TIPP CITY — The Makerspace movement has reached the Tipp City Public Library, thanks to a collaboration between Youth Services staff members Heidi Martin and Julie Smith and Renee Matsunami from the Tipp City Area Arts Council.
What is the Makerspace movement? Library and school Makerspaces come in various shapes and sizes. They are gathering places for creativity, self-expression, and problem solving through projects that inspire kids to create and design. During the process of creating they learn to use tools, make a plan, become organized, experiment and learn from their mistakes.
The idea is to encourage STEAM (Science, Technology, Engineering, Arts and Mathematics) learning through fun projects. Tipp Library started with some low-tech projects in the fall in the Creative Corner (the children’s Makerspace area)- build a cup & ball game, make sculptures with pipe cleaners. In the Tinker Lab (the teen area’s Makerspace lab) sixth through 12th graders created duct-tape art and made jewelry with ShrinkyDinks.
In December, Martin and Matsunami solicited donations which would allow them to bring technology into the library’s Makerspace project. More than $600 in donations were received from the Friends of the Library, Tippecanoe STEAM Boosters, Tipp City Area Community Foundations, and Lisa Santucci. Bryan Blake from MCM Electronics worked with the team and offered sizeable discounts on littleBits Kits and also donated 2-Raspberry Pi Kits for our Makerspace.

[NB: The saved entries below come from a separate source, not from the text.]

Lemma visitProperty_preserves rs p d keys d' keys' :
  node_size p <= bound -> Forall okD d ->
  visitProperty visit rs document config p (d, keys) = Ok (d', keys') ->
  Forall okD d'.
Proof.
  intros Hp Hd. unfold visitProperty.
  destruct p as [[] value offset length [[| keyNode [| valueNode tl]] |]];
    cbn [fst snd]; try (now intros [= <- _]).
  destruct (node_value keyNode) as [[| | | key | | |] |];
    try (now intros [= <- _]).
  destruct (key =? ""); [now intros [= <- _] |].
  destruct (key =? "$schema"); [now intros [= <- _] |]. cbv zeta.
  destruct (truthy (info_schema (getPropertySchemaInfo rs key))).
  - destruct (visit valueNode _ d) as [a | |] eqn:Hv; cbn [bind]; try discriminate.
    intros [= <- _]. eapply (Hvisit valueNode); [| exact Hd | exact Hv].
    rewrite node_size_children in Hp. cbn [nodes_size] in Hp.
    pose proof (node_size_pos keyNode). lia.
  - destruct (showUnknownProperties config) eqn:Hshow; cbn [andb].
    + destruct (negb _); intros [= <- _]; [| assumption].
      apply Forall_app. split; [assumption |]. constructor; [| constructor].
      now apply Hunknown.
    + now intros [= <- _].
Qed.

Lemma visitProperties_preserves rs children :
  forall d keys d' keys',
    nodes_size children <= bound -> Forall okD d ->
    visitProperties visit rs document config children (d, keys) = Ok (d', keys') ->
    Forall okD d'.
Proof.
  induction children as [| p rest IH]; intros d keys d' keys' Hsize Hd.
  - cbn [visitProperties]. now intros [= <- _].
  - cbn [nodes_size] in Hsize. cbn [visitProperties].
    destruct (visitProperty visit rs document config p (d, keys)) as [[a k] | |] eqn:Hp;
      cbn [bind]; try discriminate.
    intros Hrest. apply (IH a k d' keys'); [lia | | exact Hrest].
    apply (visitProperty_preserves rs p d keys a k); [lia | assumption | assumption].
Qed.

Lemma visitElements_preserves items children :
  forall index d d',
    nodes_size children < bound -> Forall okD d ->
    visitElements visit items children index d = Ok d' -> Forall okD d'.
Proof.
  induction children as [| e rest IH]; intros index d d' Hsize Hd.
  - cbn [visitElements]. now intros [= <-].
  - cbn [nodes_size] in Hsize. cbn [visitElements]. cbv zeta.
    pose proof (node_size_pos e).
    destruct (truthy (resolveArrayItemSchema items index)).
    + destruct (visit e _ d) as [a | |] eqn:Hv; cbn [bind]; try discriminate.
      apply IH; [lia |]. eapply (Hvisit e); [lia | exact Hd | exact Hv].
    + cbn [bind]. apply IH; [lia | assumption].
Qed.

End LoopsPreserve.

Lemma visit_preserves (fuel : nat) (rootSchema : json) (node : Node) :
  forall schema d d',
    Forall okD d ->
    visitNodeForDiagnostics fuel node schema rootSchema document d config = Ok d' ->
    Forall okD d'.
Proof.
  induction node as [node IH] using Node_size_ind. intros schema d d' Hd.
  rewrite visitNodeForDiagnostics_eq.
  destruct (negb (truthy schema)); [now intros [= <-] |].
  destruct (resolveSchemaNode fuel schema rootSchema []) as [[rs |] | |];
    cbn [bind]; try discriminate; try (now intros [= <-]).
  destruct (negb (truthy (Some rs))); [now intros [= <-] |].
  destruct (negb (isNodeTypeCompatible node rs)).
  { intros [= <-]. apply Forall_app. split; [assumption |].
    constructor; [apply Hmismatch | constructor]. }
  cbv zeta.
  set (visit := fun n s d0 =>
         visitNodeForDiagnostics fuel n s rootSchema document d0 config).
  assert (Hvisit : forall n s d0 d1, node_size n < node_size node ->
            Forall okD d0 -> visit n s d0 = Ok d1 -> Forall okD d1).
  { intros n s d0 d1 Hn. unfold visit. now apply IH. }
  destruct node as [[] value offset length children]; cbn [node_type node_children];
    try (now intros [= <-]).
  - destruct (negb (isObjectSchema rs)); [now intros [= <-] |].
    destruct (requiredSetOf rs) as [req | |]; cbn [bind]; try discriminate.
    assert (Hmiss : forall a k, Forall okD a ->
              Forall okD (reportMissing document
                            (mkNode TObject value offset length children) req k a)).
    { intros a k Ha. rewrite reportMissing_spec. apply Forall_app.
      split; [assumption |]. apply Forall_forall. intros x Hx.
      apply in_map_iff in Hx. destruct Hx as [key [<- _]]. apply Hmissing. }
    destruct children as [cs |]; cbn [bind fst snd].
    + destruct (visitProperties visit rs document config cs (d, [])) as [[a k] | |] eqn:Hp;
        cbn [bind fst snd]; try discriminate.
      intros [= <-]. apply Hmiss.
      apply (visitProperties_preserves visit _ Hvisit rs cs d [] a k);
        [rewrite node_size_children; lia | assumption | assumption].
    + intros [= <-]. now apply Hmiss.
  - destruct (negb (isArraySchema rs)); [now intros [= <-] |].
    destruct children as [cs |]; [| now intros [= <-]].
    apply (visitElements_preserves visit _ Hvisit);
      [rewrite node_size_children; lia | assumption].
Qed.

End Preserves.

Lemma collect_preserves (okD : Diagnostic -> Prop) document config :
  (forall node rs, okD (createTypeMismatchDiagnostic node rs document)) ->
  (forall node k, okD (createMissingRequiredDiagnostic node k document)) ->
  (showUnknownProperties config = true ->
   forall keyNode k, okD (createUnknownPropertyDiagnostic keyNode k document)) ->
  forall fuel root schema found,
    collectDiagnostics fuel root schema document config = Ok found ->
    Forall okD found.
Proof.
  intros H1 H2 H3 fuel root schema found. unfold collectDiagnostics. cbv zeta.
  destruct (resolveSchemaNode fuel (Some schema) schema []) as [r | |];
    cbn [bind]; try discriminate.
  destruct (negb (truthy r)); [now intros [= <-] |].
  apply (visit_preserves okD document config H1 H2 H3). constructor.
Qed.

(** X11. Every diagnostic that [collectDiagnostics] returns is a warning. *)
Theorem every_diagnostic_is_a_warning (fuel : nat) (root : Node) (schema : json)
    (document : TextDocument) (config : ExtensionConfig)
    (found : list Diagnostic) :
  collectDiagnostics fuel root schema document config = Ok found ->
  Forall (fun d => severity d = SeverityWarning) found.
Proof.
  apply (collect_preserves (fun d => severity d = SeverityWarning));
    reflexivity.
Qed.
(** While Aiming the ball stays within [MAX_DRAG_DIST] of the anchor. *)
Definition drawClamped (g : Game) : Prop :=
  isPinching g = true -> stretchDist g <= MAX_DRAG_DIST.

(** [currentSpeed] as the physics step computes it. *)
Definition speed (v : Point) : R := sqrt (px v ^ 2 + py v ^ 2).

(** ** Landing resolution (the [if (collisionOccurred)] block) *)

Definition gridRows : Z := 8.

(** The five [best*] variables; [bestDist = None] is [Infinity]. *)
Record Best : Type := mkBest {
  bestDist : option R;
  bestRow : Z;
  bestCol : Z;
  bestX : R;
  bestY : R
}.

Definition initialBest : Best := mkBest None 0 0 0 0.

(** [bubbles.current.some(b => b.active && b.row === r && b.col === c)] *)
Definition occupied (bs : list Bubble) (r c : Z) : bool :=
  existsb (fun b => active b && (row b =? r)%Z && (col b =? c)%Z) bs.

(** [dist < bestDist] *)
Definition closerThan (dist : R) (best : option R) : bool :=
  match best with
  | None => true
  | Some d => Rltb dist d
  end.

(** The body of the inner loop for cell [(r, c)]. *)
Definition scanCell (g : Game) (width : R) (r : Z) (best : Best) (c : Z) : Best :=
  let p := getBubblePos r c width in
  if occupied (bubbles g) r c then best
  else
    let dist := sqrt ((px (ballPos g) - px p) ^ 2 + (py (ballPos g) - py p) ^ 2) in
    if closerThan dist (bestDist best)
    then mkBest (Some dist) r c (px p) (py p)
    else best.

Definition scanRow (g : Game) (width : R) (best : Best) (r : Z) : Best :=
  fold_left (scanCell g width r) (zrange 0 (colsInRow r)) best.

Definition scanGrid (g : Game) (width : R) : Best :=
  fold_left (scanRow g width) (zrange 0 (gridRows + 5)) initialBest.

Definition zeroPoint : Point := mkPoint 0 0.

(** The bubble built from the result of the scan. *)
Definition landedBubble (g : Game) (best : Best) (clock : Z) : Bubble :=
  mkBubble (IdCell (bestRow best) (bestCol best) clock)
           (bestRow best) (bestCol best) (bestX best) (bestY best)
           (selectedColor g) true.

(** The whole block: stop the flight, snap to the nearest free cell, push
    the new bubble, resolve matches, return the ball to the anchor. *)
Definition landBall (clock : Z) (g : Game) : option Game :=
  let g1 := set_isFlying false g in
  let best := scanGrid g1 (IZR (canvasWidth g1)) in
  let newBubble := landedBubble g1 best clock in
  let g2 := set_bubbles (bubbles g1 ++ [newBubble]) g1 in
  match checkMatches newBubble g2 with
  | None => None
  | Some (g3, _) =>
    Some (set_ballVel zeroPoint (set_ballPos (anchorPos g3) g3))
  end.

(** ** Notions the statements below are phrased with *)

(** The cluster of [seed] in the field [bs]: [seed] itself, and every
    live bubble of [seed]'s colour adjacent to a bubble already in the
    cluster. *)
Inductive inCluster (bs : list Bubble) (seed : Bubble) : Bubble -> Prop :=
  | cluster_seed : inCluster bs seed seed
  | cluster_step (b b' : Bubble) :
      inCluster bs seed b ->
      In b' bs -> active b' = true -> color b' = color seed ->
      isNeighbor b b' = true ->
      inCluster bs seed b'.

(** No two live bubbles of [bs] share a cell: the cells of the live
    bubbles, listed in order, have no repetition. *)
Definition cell (b : Bubble) : Z * Z := (row b, col b).

Definition cellsUnique (bs : list Bubble) : Prop :=
  NoDup (map cell (filter active bs)).

(** A decision procedure for lists of cells without repetition. *)
Definition cell_eqb (p q : Z * Z) : bool :=
  (fst p =? fst q)%Z && (snd p =? snd q)%Z.

Fixpoint distinctCells (l : list (Z * Z)) : bool :=
  match l with
  | [] => true
  | p :: l' => negb (existsb (cell_eqb p) l') && distinctCells l'
  end.

(** Every cell of the landing scan window holds a live bubble. *)
Definition windowFull (bs : list Bubble) : bool :=
  forallb (fun r => forallb (fun c => occupied bs r c) (zrange 0 (colsInRow r)))
          (zrange 0 (gridRows + 5)).

(** How many bubbles of [bs] have an id outside [visited]. *)
Definition unvisited (bs : list Bubble) (visited : list BubbleId) : nat :=
  length (filter (fun b => negb (visitedHas visited (id b))) bs).

(** Once the scan has found a cell, that cell is free. *)
Definition bestIsFree (bs : list Bubble) (best : Best) : Prop :=
  bestDist best <> None -> occupied bs (bestRow best) (bestCol best) = false.

(** What the loop of [checkMatches] keeps true of its three variables. *)
Definition loopInv (bs : list Bubble) (seed : Bubble)
    (toCheck : list Bubble) (visited : list BubbleId) (matches : list Bubble)
    : Prop :=
  (forall m, In m matches ->
     inCluster bs seed m /\ In (id m) visited /\ In m bs) /\
  (forall s, In s toCheck ->
     In s bs /\
     (s = seed \/
      (active s = true /\ exists m, In m matches /\ isNeighbor m s = true))) /\
  (forall m b, In m matches -> In b bs -> active b = true ->
     isNeighbor m b = true -> In (id b) visited \/ In b toCheck) /\
  (forall b, In b bs -> In (id b) visited -> color b = color seed ->
     In b matches) /\
  (In seed matches \/ In seed toCheck) /\
  NoDup (map id matches).

(** ** Sample states used to exercise the statements *)

Definition origin : Point := mkPoint 0 0.

Definition emptyGame : Game :=
  mkGame [] origin origin origin false false 0 0%Z red false 1000%Z 620%Z.

(** Four red bubbles side by side on row 0 and a blue one below them. *)
Definition redRow : list Bubble :=
  [ mkBubble (IdCell 0 0 1) 0 0 0 0 red true;
    mkBubble (IdCell 0 1 1) 0 1 0 0 red true;
    mkBubble (IdCell 0 2 1) 0 2 0 0 red true;
    mkBubble (IdCell 1 0 1) 1 0 0 0 blue true;
    mkBubble (IdCell 0 3 7) 0 3 0 0 red true ].

Definition redSeed : Bubble := mkBubble (IdCell 0 3 7) 0 3 0 0 red true.

Definition redGame : Game := set_bubbles redRow emptyGame.

(** The cluster of [redSeed] in [redRow], in the order the search finds it. *)
Definition redCluster : list Bubble :=
  [ mkBubble (IdCell 0 3 7) 0 3 0 0 red true;
    mkBubble (IdCell 0 2 1) 0 2 0 0 red true;
    mkBubble (IdCell 0 1 1) 0 1 0 0 red true;
    mkBubble (IdCell 0 0 1) 0 0 0 0 red true ].

(** Two blue bubbles and the seed: too small a cluster to pop. *)
Definition bluePair : list Bubble :=
  [ mkBubble (IdCell 0 0 1) 0 0 0 0 blue true;
    mkBubble (IdCell 0 1 1) 0 1 0 0 red true;
    mkBubble (IdCell 1 0 9) 1 0 0 0 blue true ].

Definition blueSeed : Bubble := mkBubble (IdCell 1 0 9) 1 0 0 0 blue true.

Definition blueGame : Game := set_bubbles bluePair emptyGame.

(** A field on a 1000 x 700 canvas (anchor at y = 480, danger line at
    y = 330): one live bubble on row 0 and one popped bubble left on
    row 8. *)
Definition bubbleAt (i : BubbleId) (r c : Z) (width : R) (k : BubbleColor)
    (a : bool) : Bubble :=
  mkBubble i r c (px (getBubblePos r c width)) (py (getBubblePos r c width)) k a.

Definition poppedLowGame : Game :=
  mkGame [ bubbleAt (IdCell 0 0 1) 0 0 1000 blue true;
           bubbleAt (IdCell 3 0 1) 8 0 1000 red false ]
         (anchorFor 1000 700) (anchorFor 1000 700) origin
         false false 0 300%Z red false 1000%Z 700%Z.

Definition sampleClock (c : Z) : Z := 5000%Z.
Definition sampleDraw (c : Z) : nat := Z.to_nat (c mod 6).

(** A resting slingshot on a 1000 x 620 canvas (anchor at (500, 400)),
    a frame that pinches the ball 60 units below the anchor, and two
    frames that let go: one on the same canvas, one after the container
    has shrunk to 1000 x 320 (anchor at (500, 100)). *)
Definition restGame : Game :=
  mkGame [] (anchorFor 1000 620) (anchorFor 1000 620) origin
         false false 0 0%Z red false 1000%Z 620%Z.

Definition aimFrame : Frame :=
  mkFrame 1000 620 (Some (mkPoint 500 460)) (1 / 100) false 0.

Definition releaseFrame : Frame :=
  mkFrame 1000 620 None 1 false 16.

Definition releaseFrameResized : Frame :=
  mkFrame 1000 320 None 1 false 16.

Definition aimedGame : Game :=
  mkGame [] (anchorFor 1000 620) (mkPoint 500 460) origin
         true false 0 0%Z red false 1000%Z 620%Z.

(** A shot straight up from the anchor (500, 400) at a red target at
    (500, 70), with a live blue bubble half-way, at (500, 235). *)
Definition pathTarget : Bubble := mkBubble (IdCell 0 5 1) 0 5 500 70 red true.
Definition pathBlocker : Bubble := mkBubble (IdCell 4 5 1) 4 5 500 235 blue true.

Definition pathGame : Game :=
  mkGame [pathTarget; pathBlocker] (mkPoint 500 400) (mkPoint 500 400) origin
         false false 0 0%Z red false 1000%Z 620%Z.

(** A field with a live bubble in every cell of rows 0..12, coloured so
    that no two adjacent bubbles have the same colour, on a 1000 x 1000
    canvas; the ball is flying and has just touched the bottom row. *)
Definition threeColour (r c : Z) : BubbleColor :=
  nth (Z.to_nat ((c - r / 2 - r) mod 3)) [red; blue; green] red.

Definition fullGrid : list Bubble :=
  flat_map (fun r =>
              map (fun c => bubbleAt (IdCell r c 1) r c 1000
                                     (threeColour r c) true)
                  (zrange 0 (colsInRow r)))
           (zrange 0 13).

Definition fullGame : Game :=
  mkGame fullGrid (anchorFor 1000 1000) (mkPoint 500 520) (mkPoint 0 (-20))
         false true 0 0%Z red false 1000%Z 1000%Z.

The Makerspace collaboration between the library and the Tipp City Area Arts Council recently added a new partner — Tippecanoe Middle School- and will be sharing the littleBits Kits and Raspberry Pi Kits to provide Makerspace programming at the library and the Middle School. If you are interested in trying the littleBits Kits, check the Library’s Calendar of Events at www.tippcitylibrary.org for dates of upcoming programs and new projects in the Tinker Lab and Creative Corner.